_TASK PROMPT_. Look in the material below for the line holding "Definition MCX (cs". Set it down exactly, with each later line up to and including the line holding "Conventions of the embedding.".

◇ ◇ ◇ ◇ ◇

Lemma bindings_sound_expr_all e :
  ∀ st, bindings_sound_expr store_names e (gv_data st) (gv_data (visit_e e st)).
Proof.
  induction e using Expr_ind'; intros st;
    cbn [FindAtomicLetBindings.visit_expr IRGraphVisitor.visit_expr].
  - apply bindings_sound_expr_refl.
  - apply bindings_sound_expr_refl.
  - (* Variable *)
    destruct (negb (String.eqb (FindAtomicLetBindings.inside_store (gv_data st)) ""))
      eqn:Hin; [|apply bindings_sound_expr_refl].
    destruct (ExprUsesVar.expr_uses_vars _ _ _) eqn:Huses;
      [|apply bindings_sound_expr_refl].
    destruct st as [vis [f inside sc]]; simpl in *.
    split; [done|]. split; [done|]. split; [done|].
    intros _. right. split; [|done].
    intros Hempty. simpl in Hempty. subst inside. simpl in Hin. done.
  - (* Add *)
    apply (bindings_sound_expr_seq e1 e2 _ (gv_data (include_e e1 st))).
    + by apply include_bindings_sound_expr.
    + by apply include_bindings_sound_expr.
    + intros sc H. simpl. by rewrite H.
    + intros sc H. simpl. rewrite H. by rewrite orb_true_r.
  - (* Mul *)
    apply (bindings_sound_expr_seq e1 e2 _ (gv_data (include_e e1 st))).
    + by apply include_bindings_sound_expr.
    + by apply include_bindings_sound_expr.
    + intros sc H. simpl. by rewrite H.
    + intros sc H. simpl. rewrite H. by rewrite orb_true_r.
  - (* Load *)
    apply (bindings_sound_expr_seq e2 e1 _ (gv_data (include_e e2 st))).
    + by apply include_bindings_sound_expr.
    + by apply include_bindings_sound_expr.
    + intros sc H'. simpl. by rewrite H'.
    + intros sc H'. simpl. rewrite H'. by rewrite orb_true_r.
  - (* Call *)
    revert st. induction H as [|a args Ha Hargs IH]; intros st; simpl.
    + apply bindings_sound_expr_refl.
    + apply (bindings_sound_expr_seq a (Call i t n args ct) _
               (gv_data (include_e a st))).
      * by apply include_bindings_sound_expr.
      * apply IH.
      * intros sc H'. simpl. by rewrite H'.
      * intros sc H'. simpl in *. rewrite H'. by rewrite orb_true_r.
  - (* Let *)
    pose proof (include_bindings_sound_expr e1 IHe1 st) as (Hi1 & Hb1 & Hm1 & Hf1).
    set (st1 := include_e e1 st) in *. clearbody st1.
    pose proof (include_bindings_sound_expr e2 IHe2
                  (with_data (FindAtomicLetBindings.bind n e1) st1))
      as (Hi2 & Hb2 & Hm2 & Hf2).
    set (st2 := include_e e2 _) in *. clearbody st2.
    destruct st as [vis [f inside sc]], st1 as [vis1 [f1 inside1 sc1]],
      st2 as [vis2 [f2 inside2 sc2]]. simpl in *. subst.
    split; [done|].
    split; [exact (Scope_pop_push n e1 sc)|].
    split; [simpl; auto|]. simpl.
    intros Hd2. destruct (Hf2 Hd2) as [Hd1 | [Hin Hdep]].
    + destruct (Hf1 Hd1) as [Hd | [Hin Hdep]]; [by left|].
      right. split; [done|]. by rewrite Hdep.
    + right. split; [done|]. rewrite Hdep. by rewrite orb_true_r.
Qed.
(** * Hierarchical reversible synthesis of logic networks (caterpillar)

    A shallow embedding of
    - [lib/caterpillar/caterpillar/mapping_strategies.hpp]: the pebbling,
      Bennett and Bennett in-place mapping strategies, and
    - the synthesis driver [logic_network_synthesis_impl] with its ancilla
      pool and node expanders,
    followed by the properties of the step streams, of the ancilla pool and
    of the emitted gate sequences. *)

From stdpp Require Import base numbers option list gmap strings.

Local Open Scope N_scope.

(** ** Machine integers *)

(** [uint32_t] arithmetic is arithmetic on [N] modulo [2^32]. *)
Definition uint32_max : N := 2 ^ 32.
Definition to_uint32 (z : Z) : N := Z.to_N (z mod 2 ^ 32)%Z.
Definition wrap32 (n : N) : N := n mod uint32_max.

(** Conversion of an unsigned index to [int] (two's complement, 32 bits). *)
Definition to_int32 (n : N) : Z :=
  let r := (Z.of_N n mod 2 ^ 32)%Z in
  if (r <? 2 ^ 31)%Z then r else (r - 2 ^ 32)%Z.

(** ** Logic networks: the capability set used by the templates *)

Definition node := N.
Definition qubit := N.

(** A fan-in or output is a signed edge. *)
Record signal := Signal { get_node : node; is_complemented : bool }.

(** Nodes are dense indices in the networks the templates are used with. *)
Definition node_to_index (n : node) : N := n.
Definition index_to_node (i : N) : node := i.

(** [kitty::dynamic_truth_table]: number of variables and the function's
    bits, least significant first. *)
Record truth_table := TruthTable { num_vars : nat; tt_bits : list bool }.

Fixpoint pos_parity (p : positive) : bool :=
  match p with
  | xH => true
  | xO p' => pos_parity p'
  | xI p' => negb (pos_parity p')
  end.

Definition parity_of (x : N) : bool :=
  match x with N0 => false | Npos p => pos_parity p end.

(** Modelled from the spec: [tt.construct()] followed by
    [kitty::create_parity] (kitty is not among the sources) is "the parity
    function over its support", the XOR of all variables of [tt]. *)
Definition create_parity (tt : truth_table) : truth_table :=
  TruthTable (num_vars tt)
             (map (fun i => parity_of (N.of_nat i)) (seq 0 (2 ^ num_vars tt)%nat)).

Definition tt_eqb (a b : truth_table) : bool :=
  bool_decide (num_vars a = num_vars b) && bool_decide (tt_bits a = tt_bits b).

(** The operations of a [LogicNetwork] that the strategies and the driver
    call.  A [has_*] flag is the compile-time trait of the same name: the
    branch guarded by [if constexpr ( mt::has_is_and_v<LogicNetwork> )] only
    exists when the flag is set.  [topo_foreach_node] is the node sequence of
    [mt::topo_view{ntk}.foreach_node]. *)
Record LogicNetwork := {
  foreach_node : list node;
  topo_foreach_node : list node;
  foreach_pi : list node;
  foreach_po : list signal;
  foreach_fanin : node -> list signal;
  is_constant : node -> bool;
  is_pi : node -> bool;
  get_constant : bool -> signal;
  constant_value : node -> bool;
  fanout_size : node -> N;
  has_is_and : bool;
  is_and : node -> bool;
  has_is_or : bool;
  is_or : node -> bool;
  has_is_xor : bool;
  is_xor : node -> bool;
  has_is_xor3 : bool;
  is_xor3 : node -> bool;
  has_is_maj : bool;
  is_maj : node -> bool;
  has_node_function : bool;
  node_function : node -> truth_table
}.

(** ** Quantum networks: the gate sink *)

Inductive gate_kinds_t := pauli_x | cx | mcx.

Record gate := Gate {
  gate_kind : gate_kinds_t;
  gate_controls : list qubit;
  gate_targets : list qubit
}.

(** The three [add_gate] overloads the driver uses. *)
Definition X (t : qubit) : gate := Gate pauli_x [] [t].
Definition CX (c t : qubit) : gate := Gate cx [c] [t].
Definition MCX (cs ts : list qubit) : gate := Gate mcx cs ts.

(** The two things the driver observes of a [QuantumNetwork]: how many
    qubits it has and the gates added so far, oldest first.  [add_qubit]
    adds one qubit, [add_gate] appends one gate. *)
Record QuantumNetwork := QNet { num_qubits : N; gates : list gate }.

(** ** Actions and steps *)

Inductive mapping_strategy_action :=
| compute_action
| uncompute_action
| compute_inplace_action (target_index : N)
| uncompute_inplace_action (target_index : N).

Definition step : Type := node * mapping_strategy_action.

#[global] Instance gate_kinds_eq_dec : EqDecision gate_kinds_t.
Proof. solve_decision. Defined.
#[global] Instance gate_eq_dec : EqDecision gate.
Proof. solve_decision. Defined.
#[global] Instance action_eq_dec : EqDecision mapping_strategy_action.
Proof. solve_decision. Defined.
#[global] Instance signal_eq_dec : EqDecision signal.
Proof. solve_decision. Defined.

(** ** Parameters and statistics *)

Record logic_network_synthesis_params := {
  pebble_limit : N;
  verbose : bool
}.

Record logic_network_synthesis_stats := {
  required_ancillae : N
}.

(** ** Mapping strategies *)

(** [steps.insert( it, x )] on a [std::vector]: the element is placed before
    position [it]; the returned iterator designates the new element. *)
Definition vec_insert {A} (v : list A) (it : nat) (x : A) : list A * nat :=
  (take it v ++ x :: drop it v, it).
(** * module_reloader: live-reload registry

    A shallow embedding of [module_reloader.py] and the properties of its
    registry, interceptor, staleness check and reload functions.

    Conventions of the embedding.
    - The Python dict [loaded_modules] keeps insertion order, and the order
      decides in which order stale units are reported and reloaded: it is an
      association list with the dict's operations.
    - [sys.modules] and the file system are finite maps; order plays no role.
    - [time.time()] and [os.path.getmtime] return floats that the program
      only compares with [>]; timestamps are integers (ticks of the clock).
      Each call of [time.time()] consumes one reading of the clock.
    - Python exceptions are values; a computation returns the world it
      leaves behind together with its result or the exception it raised,
      since mutations made before a raise stay. *)

From Stdlib Require Import ZArith Ascii String List Lia.
From stdpp Require Import base option list strings gmap.

Open Scope string_scope.
Open Scope list_scope.
Open Scope Z_scope.

(** ** Insertion-ordered dictionaries *)

Module Dict.
Section dict.
Context {V : Type}.

(** [d.get(k)] *)
Fixpoint get (k : string) (d : list (string * V)) : option V :=
  match d with
  | [] => None
  | (k', v) :: d' => if decide (k = k') then Some v else get k d'
  end.

(** [k in d] *)
Definition contains (k : string) (d : list (string * V)) : bool :=
  match get k d with Some _ => true | None => false end.

(** [d[k] = v]: a present key keeps its position, a new key goes last. *)
Fixpoint set (k : string) (v : V) (d : list (string * V)) : list (string * V) :=
  match d with
  | [] => [(k, v)]
  | (k', v') :: d' =>
      if decide (k = k') then (k', v) :: d' else (k', v') :: set k v d'
  end.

◇ ◇ ◇ ◇ ◇

_FINISHED EXERCISE_.
Definition MCX (cs ts : list qubit) : gate := Gate mcx cs ts.

(** The two things the driver observes of a [QuantumNetwork]: how many
    qubits it has and the gates added so far, oldest first.  [add_qubit]
    adds one qubit, [add_gate] appends one gate. *)
Record QuantumNetwork := QNet { num_qubits : N; gates : list gate }.

(** ** Actions and steps *)

Inductive mapping_strategy_action :=
| compute_action
| uncompute_action
| compute_inplace_action (target_index : N)
| uncompute_inplace_action (target_index : N).

Definition step : Type := node * mapping_strategy_action.

#[global] Instance gate_kinds_eq_dec : EqDecision gate_kinds_t.
Proof. solve_decision. Defined.
#[global] Instance gate_eq_dec : EqDecision gate.
Proof. solve_decision. Defined.
#[global] Instance action_eq_dec : EqDecision mapping_strategy_action.
Proof. solve_decision. Defined.
#[global] Instance signal_eq_dec : EqDecision signal.
Proof. solve_decision. Defined.

(** ** Parameters and statistics *)

Record logic_network_synthesis_params := {
  pebble_limit : N;
  verbose : bool
}.

Record logic_network_synthesis_stats := {
  required_ancillae : N
}.

(** ** Mapping strategies *)

(** [steps.insert( it, x )] on a [std::vector]: the element is placed before
    position [it]; the returned iterator designates the new element. *)
Definition vec_insert {A} (v : list A) (it : nat) (x : A) : list A * nat :=
  (take it v ++ x :: drop it v, it).
(** * module_reloader: live-reload registry

    A shallow embedding of [module_reloader.py] and the properties of its
    registry, interceptor, staleness check and reload functions.

    Conventions of the embedding.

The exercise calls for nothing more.